I, at least, apparently still don’t understand it.
Or rather, I understand the intent (because it’s been explained) but can’t understand how that intent can be read from the original words.
My whole point was about being helped to gain an additional perspective; seeing something from bottoms up.
When you say that weirdness is “in the mind of the observer”, you’re quite obviously correct in the most plain sense, but you seem to be assuming that a mind can have only one point of view, and not intentionally attempt or even manage to shift between different point of views.
I understand your point about the POVs. In light of that, here’s what bothers me about saying “normality is weird”.
If we look at a quantum-mechanical system from the classical POV, we notice that no classical laws (even classical-style laws we don’t know yet) can explain its behavior. So it looks weird to us. That’s fine.
If we look at a classical system from the quantum POV, we can’t calculate its behavior on the quantum level, it’s too complex. But if we could—and in principle the laws of physics tell us how to do it—then we expect to predict its behavior correctly. So why should it seem weird?
The two situations aren’t symmetrical. We used to believe in classical mechanics, and then we discovered quantum phenomena, and we saw that they were weird. This was because the laws of physics we used were wrong! Now that we use the right ones (hopefully), nothing should look weird anymore, including “classical” systems.
It’s true that QM is at best incomplete, and we can’t yet use it correctly in some relativistic situations. So those situations still look weird from a QM POV. But this doesn’t apply to our normal lives.

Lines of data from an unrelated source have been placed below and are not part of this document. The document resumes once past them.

(** the decreases withheld are the small ones and nothing else: a value is
    left alone exactly when it would shrink by less than the percentage of its
    current size or the least decrease, whichever is larger; growth never is. *)
Theorem withinDecrease_spec current rec percent floor :
  representable current → representable rec → representable floor → 0 ≤ percent ≤ 100 →
  withinDecrease current (Some rec) percent floor = true ↔
  milli rec < milli current ∧
  milli current - milli rec < Z.max (milli current / 100 * percent) (milli floor).
Proof.
  intros Hc Hr Hf Hp. unfold withinDecrease. rewrite !MilliValue_milli by done.
  pose proof (milli_nonneg _ (proj1 Hc)). pose proof (milli_nonneg _ (proj1 Hr)). pose proof (milli_nonneg _ (proj1 Hf)).
  destruct Hc as [_ Hc], Hr as [_ Hr], Hf as [_ Hf]. fold (milli current) in Hc. fold (milli rec) in Hr. fold (milli floor) in Hf.
  unfold int64_max in *. rewrite Z.quot_div_nonneg by lia.
  pose proof (Z.mul_div_le (milli current) 100). pose proof (Z.div_pos (milli current) 100).
  rewrite !wrap64_id by (unfold int64_range, int64_min, int64_max; nia).
  destruct (Z.leb_spec (milli current - milli rec) 0); [split; [done|lia]|].
  destruct (Z.ltb_spec (milli current / 100 * percent) (milli floor)); rewrite Z.ltb_lt; lia.
Qed.

Lemma withinDecrease_decrease current rec percent floor :
  representable current → representable rec →
  withinDecrease current (Some rec) percent floor = true → nano rec < nano current.
Proof.
  intros Hc Hr. unfold withinDecrease. rewrite !MilliValue_milli by done.
  pose proof (milli_nonneg _ (proj1 Hc)). pose proof (milli_nonneg _ (proj1 Hr)).
  rewrite wrap64_id by (unfold int64_range, int64_min, int64_max; destruct Hc, Hr; unfold milli, int64_max in *; lia).
  destruct (Z.leb_spec (milli current - milli rec) 0); [done|]. intros _. apply milli_lt; [apply Hr|apply Hc|lia].
Qed.

(** The judgement is of the amount, whatever the quantity's format. *)
Lemma withinDecrease_amount p q rec percent floor :
  representable p → nano p = nano q → withinDecrease p rec percent floor = withinDecrease q rec percent floor.
Proof.
  intros Hp Heq. assert (Hq : representable q) by (revert Hp; unfold representable; rewrite Heq; exact id).
  destruct rec as [x|]; [|done]. unfold withinDecrease.
  rewrite (MilliValue_milli p), (MilliValue_milli q) by done. unfold milli. by rewrite Heq.
Qed.

(** *** One resource *)

Definition tol_percent (res : resourceKind) (tol : Tolerance) : Z :=
  match res with cpuResource => CPUPercent tol | memoryResource => MemPercent tol end.
Definition tol_floor (res : resourceKind) (tol : Tolerance) : Quantity :=
  match res with cpuResource => CPUFloor tol | memoryResource => MemFloor tol end.

Definition representable_opt (q : option Quantity) : Prop := match q with Some q => representable q | None => True end.

Lemma representable_default q : representable_opt q → representable (default ZeroQuantity q).
Proof.
  destruct q; [done|]. intros _. unfold representable. cbn. rewrite nano_ZeroQuantity.
  change (round_away 0 (10 ^ 6)) with 0. unfold int64_max. lia.
Qed.

(** [clampDecreaseToTolerance], one resource of it. *)
Definition clamp1 (cur rec : option Quantity) (remove : bool) (percent : Z) (floor : Quantity) : option Quantity :=
  withhold (negb remove && withinDecrease (default ZeroQuantity cur) rec percent floor) rec.

Lemma clamp_request res current rec tol :
  representable_opt (Requests current !! resource_name res) →
  rec_request res (clampDecreaseToTolerance current rec tol) =
  clamp1 (Requests current !! resource_name res) (rec_request res rec) false (tol_percent res tol) (tol_floor res tol).
Proof.
  intros Hr%representable_default. unfold clamp1. cbn [negb andb].
  destruct res; cbn [clampDecreaseToTolerance rec_request CPURequest MemoryRequest tol_percent tol_floor resource_name] in *;
    f_equal; symmetry; apply withinDecrease_amount; try done.
  - by rewrite nano_rl_Cpu.
  - by rewrite nano_rl_Memory.
Qed.

Lemma clamp_limit res current rec tol :
  representable_opt (Limits current !! resource_name res) →
  rec_limit res (clampDecreaseToTolerance current rec tol) =
  clamp1 (Limits current !! resource_name res) (rec_limit res rec) (rec_remove res rec) (tol_percent res tol) (tol_floor res tol).
Proof.
  intros Hr%representable_default. unfold clamp1.
  destruct res; cbn [clampDecreaseToTolerance rec_limit rec_remove CPULimit MemoryLimit tol_percent tol_floor resource_name] in *;
    do 2 f_equal; symmetry; apply withinDecrease_amount; try done.
  - by rewrite nano_rl_Cpu.
  - by rewrite nano_rl_Memory.
Qed.

Lemma clamp_remove res current rec tol : rec_remove res (clampDecreaseToTolerance current rec tol) = rec_remove res rec.
Proof. by destruct res. Qed.

(** A request settles: applied once under the tolerance, it is not changed
    again. *)
Lemma request_settles cur rec percent floor :
  let r1 := set1 cur (clamp1 cur rec false percent floor) in
  set1 r1 (clamp1 r1 rec false percent floor) = r1.
Proof.
  cbn zeta. unfold clamp1. cbn [negb andb]. destruct rec as [x|]; [|by cbn].
  destruct (withinDecrease (default ZeroQuantity cur) (Some x) percent floor) eqn:E; cbn [withhold].
  - cbn [set1]. by rewrite E.
  - destruct (withinDecrease (default ZeroQuantity (set1 cur (Some x))) _ _ _); cbn [withhold]; [done|].
    apply set1_same. by rewrite set1_amount.
Qed.

(** A limit the recommendation set, raised to the request or not, keeps its
    value when the recommendation is asked for again or withheld. *)
Lemma limit_kept req l0 x b :
  amount l0 = nano x → guard1 req (set1 (guard1 req l0) (withhold b (Some x))) = guard1 req l0.
Proof.
  intros Hx0. destruct b; cbn [withhold]; [by apply guard1_idemp|].
  destruct req as [r|]; [|cbn [guard1]; by rewrite set1_same].
  destruct l0 as [l|]; [|cbn [guard1]; rewrite set1_same by done; done].
  unfold amount in Hx0. cbn in Hx0. destruct (Z.lt_ge_cases (nano l) (nano r)) as [H|H].
  - rewrite guard1_raised by done. unfold set1. cbn [from_option id].
    destruct (is_eq (Cmp r x)) eqn:Ec; [by apply guard1_kept|]. rewrite guard1_raised; [done|lia].
  - rewrite guard1_kept by done. rewrite set1_same by (unfold amount; cbn; lia). by apply guard1_kept.
Qed.

(** And so does a limit under the tolerance. *)
Lemma limit_settles req cur rec remove percent floor :
  representable_opt cur → representable_opt rec → representable_opt req →
  let l1 := guard1 req (limit1 cur (clamp1 cur rec remove percent floor) remove) in
  guard1 req (limit1 l1 (clamp1 l1 rec remove percent floor) remove) = l1.
Proof.
  intros Hc Hx Hr. cbn zeta. unfold clamp1, limit1. destruct remove; cbn [negb andb]; [by unfold guard1; destruct req|].
  destruct rec as [x|]; [|cbn [withhold withinDecrease set1]; by rewrite guard1_idemp].
  destruct (withinDecrease (default ZeroQuantity cur) (Some x) percent floor) eqn:E; cbn [withhold].
  - cbn [set1]. set (l1 := guard1 req cur).
    destruct (withinDecrease (default ZeroQuantity l1) (Some x) percent floor) eqn:E1; cbn [withhold set1];
      [by apply guard1_idemp|].
    pose proof (withinDecrease_decrease _ _ _ _ (representable_default _ Hc) Hx E) as Hlt.
    (* the guard raised the limit, or it would still withhold *)
    unfold l1 in *. destruct req as [r|]; [|by cbn [guard1] in E1; congruence]. destruct cur as [l|]; [|by cbn [guard1] in E1; congruence].
    destruct (Z.lt_ge_cases (nano l) (nano r)) as [H|H]; [|rewrite guard1_kept in E1 by done; congruence].
    rewrite guard1_raised by done. unfold set1. cbn [from_option id] in *.
    destruct (is_eq (Cmp r x)) eqn:Ec; [by apply guard1_kept|]. rewrite guard1_raised; [done|lia].
  - apply limit_kept. exact (set1_amount cur (Some x)).
Qed.

(** Both, when nothing was withheld the first time. *)
Lemma request_settles_full cur rec percent floor :
  let r1 := set1 cur rec in set1 r1 (clamp1 r1 rec false percent floor) = r1.
Proof.
  cbn zeta. unfold clamp1. cbn [negb andb]. destruct rec as [x|]; [|by cbn].
  destruct (withinDecrease _ _ _ _); cbn [withhold]; [done|]. apply set1_same. by rewrite set1_amount.
Qed.

Lemma limit_settles_full req cur rec remove percent floor :
  let l1 := guard1 req (limit1 cur rec remove) in
  guard1 req (limit1 l1 (clamp1 l1 rec remove percent floor) remove) = l1.
Proof.
  cbn zeta. unfold clamp1, limit1. destruct remove; cbn [negb andb]; [by unfold guard1; destruct req|].
  destruct rec as [x|]; [|cbn [withhold withinDecrease set1]; by rewrite guard1_idemp].
  apply limit_kept. exact (set1_amount cur (Some x)).
Qed.

(** *** One container *)

(** What the program can size: every value is one an int64 of thousandths
    holds. *)
Definition sizes_representable (cur : ResourceRequirements) (rec : ContainerRecommendation) : Prop :=
  ∀ res, representable_opt (Requests cur !! resource_name res) ∧
         representable_opt (Limits cur !! resource_name res) ∧
         representable_opt (rec_request res rec) ∧ representable_opt (rec_limit res rec).

Lemma representable_clamp1 cur rec remove percent floor :
  representable_opt rec → representable_opt (clamp1 cur rec remove percent floor).
Proof. intros H. unfold clamp1, withhold. by destruct (_ && _). Qed.

Lemma representable_set1 cur q : representable_opt cur → representable_opt q → representable_opt (set1 cur q).
Proof. intros Hc Hq. unfold set1. destruct q; [|done]. by destruct (is_eq _). Qed.

Lemma representable_limit1 cur q remove :
  representable_opt cur → representable_opt q → representable_opt (limit1 cur q remove).
Proof. intros Hc Hq. unfold limit1. destruct remove; [done|]. by apply representable_set1. Qed.

Lemma representable_guard1 r l : representable_opt r → representable_opt l → representable_opt (guard1 r l).
Proof. intros Hr Hl. unfold guard1. destruct r, l; try done. by destruct (is_gt _). Qed.

Definition applied (cur : ResourceRequirements) (rec : ContainerRecommendation) : ResourceRequirements :=
  fst (fst (applyTo cur rec)).

(** The recommendation a container takes under the tolerance, taken again by
    what it made of the container, makes the same of it. *)
Lemma applied_settles cur rec tol res :
  sizes_representable cur rec →
  let out := applied cur (clampDecreaseToTolerance cur rec tol) in
  let out' := applied out (clampDecreaseToTolerance out rec tol) in
  Requests out' !! resource_name res = Requests out !! resource_name res ∧
  Limits out' !! resource_name res = Limits out !! resource_name res.
Proof.
  intros Hrep. destruct (Hrep res) as (Hq & Hl & Hrq & Hrl). cbn zeta. unfold applied.
  destruct (applyTo_lookup cur (clampDecreaseToTolerance cur rec tol) res) as [Er El].
  revert Er El. generalize (fst (fst (applyTo cur (clampDecreaseToTolerance cur rec tol)))). intros out Er El.
  destruct (applyTo_lookup out (clampDecreaseToTolerance out rec tol) res) as [-> ->].
  unfold limit_after, request_after in *. rewrite clamp_remove in *.
  rewrite (clamp_request res cur) in * by done. rewrite (clamp_limit res cur) in * by done.
  assert (Ho : representable_opt (Requests out !! resource_name res)).
  { rewrite Er. apply representable_set1; [done|]. by apply representable_clamp1. }
  assert (Hol : representable_opt (Limits out !! resource_name res)).
  { rewrite El, <-Er. apply representable_guard1; [done|]. apply representable_limit1; [done|]. by apply representable_clamp1. }
  rewrite (clamp_request res out), (clamp_limit res out) by done.
  assert (Hr' : set1 (Requests out !! resource_name res)
    (clamp1 (Requests out !! resource_name res) (rec_request res rec) false (tol_percent res tol) (tol_floor res tol)) =
    Requests out !! resource_name res) by (rewrite Er; apply request_settles).
  rewrite Hr'. split; [done|]. rewrite El, <-Er. by apply limit_settles.
Qed.

(** The same of a container given the whole recommendation, as at admission. *)
Lemma applied_settles_full cur rec tol res :
  sizes_representable cur rec →
  let out := applied cur rec in
  let out' := applied out (clampDecreaseToTolerance out rec tol) in
  Requests out' !! resource_name res = Requests out !! resource_name res ∧
  Limits out' !! resource_name res = Limits out !! resource_name res.
Proof.
  intros Hrep. destruct (Hrep res) as (Hq & Hl & Hrq & Hrl). cbn zeta. unfold applied.
  destruct (applyTo_lookup cur rec res) as [Er El].
  revert Er El. generalize (fst (fst (applyTo cur rec))). intros out Er El.
  destruct (applyTo_lookup out (clampDecreaseToTolerance out rec tol) res) as [-> ->].
  unfold limit_after, request_after in *. rewrite clamp_remove in *.
  assert (Ho : representable_opt (Requests out !! resource_name res)) by (rewrite Er; by apply representable_set1).
  assert (Hol : representable_opt (Limits out !! resource_name res)).
  { rewrite El, <-Er. apply representable_guard1; [done|]. by apply representable_limit1. }
  rewrite (clamp_request res out), (clamp_limit res out) by done.
  assert (Hr' : set1 (Requests out !! resource_name res)
    (clamp1 (Requests out !! resource_name res) (rec_request res rec) false (tol_percent res tol) (tol_floor res tol)) =
    Requests out !! resource_name res) by (rewrite Er; apply request_settles_full).
  rewrite Hr'. split; [done|]. rewrite El, <-Er. apply limit_settles_full.
Qed.

Lemma containerChange_no cur rec : snd (applyTo cur rec) = false → containerChange cur rec = noChange.
Proof. unfold containerChange. by destruct (applyTo cur rec) as [[? ?] []]. Qed.

Lemma containerChange_none cur rec : containerChange cur rec = noChange → snd (applyTo cur rec) = false.
Proof. unfold containerChange. destruct (applyTo cur rec) as [[? ?] []]; cbn; [by destruct (requestsEqual _ _)|done]. Qed.

Lemma applyTo_changed cur rec : snd (applyTo cur rec) = negb (valueEqual cur (applied cur rec)).
Proof. unfold applied, applyTo. by destruct (foldl raiseLimit _ _). Qed.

Yeah, that’s roughly the best I could come up with, but it doesn’t seem sufficient. Noticing the extent of cognitive bias is enough to figure out that humans are weird.
I’m curious how you used this approach to resolve the Quantum Suicide argument.
I should perhaps make a fuller post about this at some point, but in brief: “Individuals” are in reality quite divisible (pun intended). Quantum Suicide makes sense to me only if you have a top-down pespective on identity that either persists as a whole or is destroyed as a whole and nothing in between.
If you instead view the self as some bizarre arbitrary conglameration of qualia-producing processes (including whatever processes produce self-awareness, however they do it), then the very concept of destruction or persistence must be applied to actually individual thought-processes, and is meaningless when applied to whole people.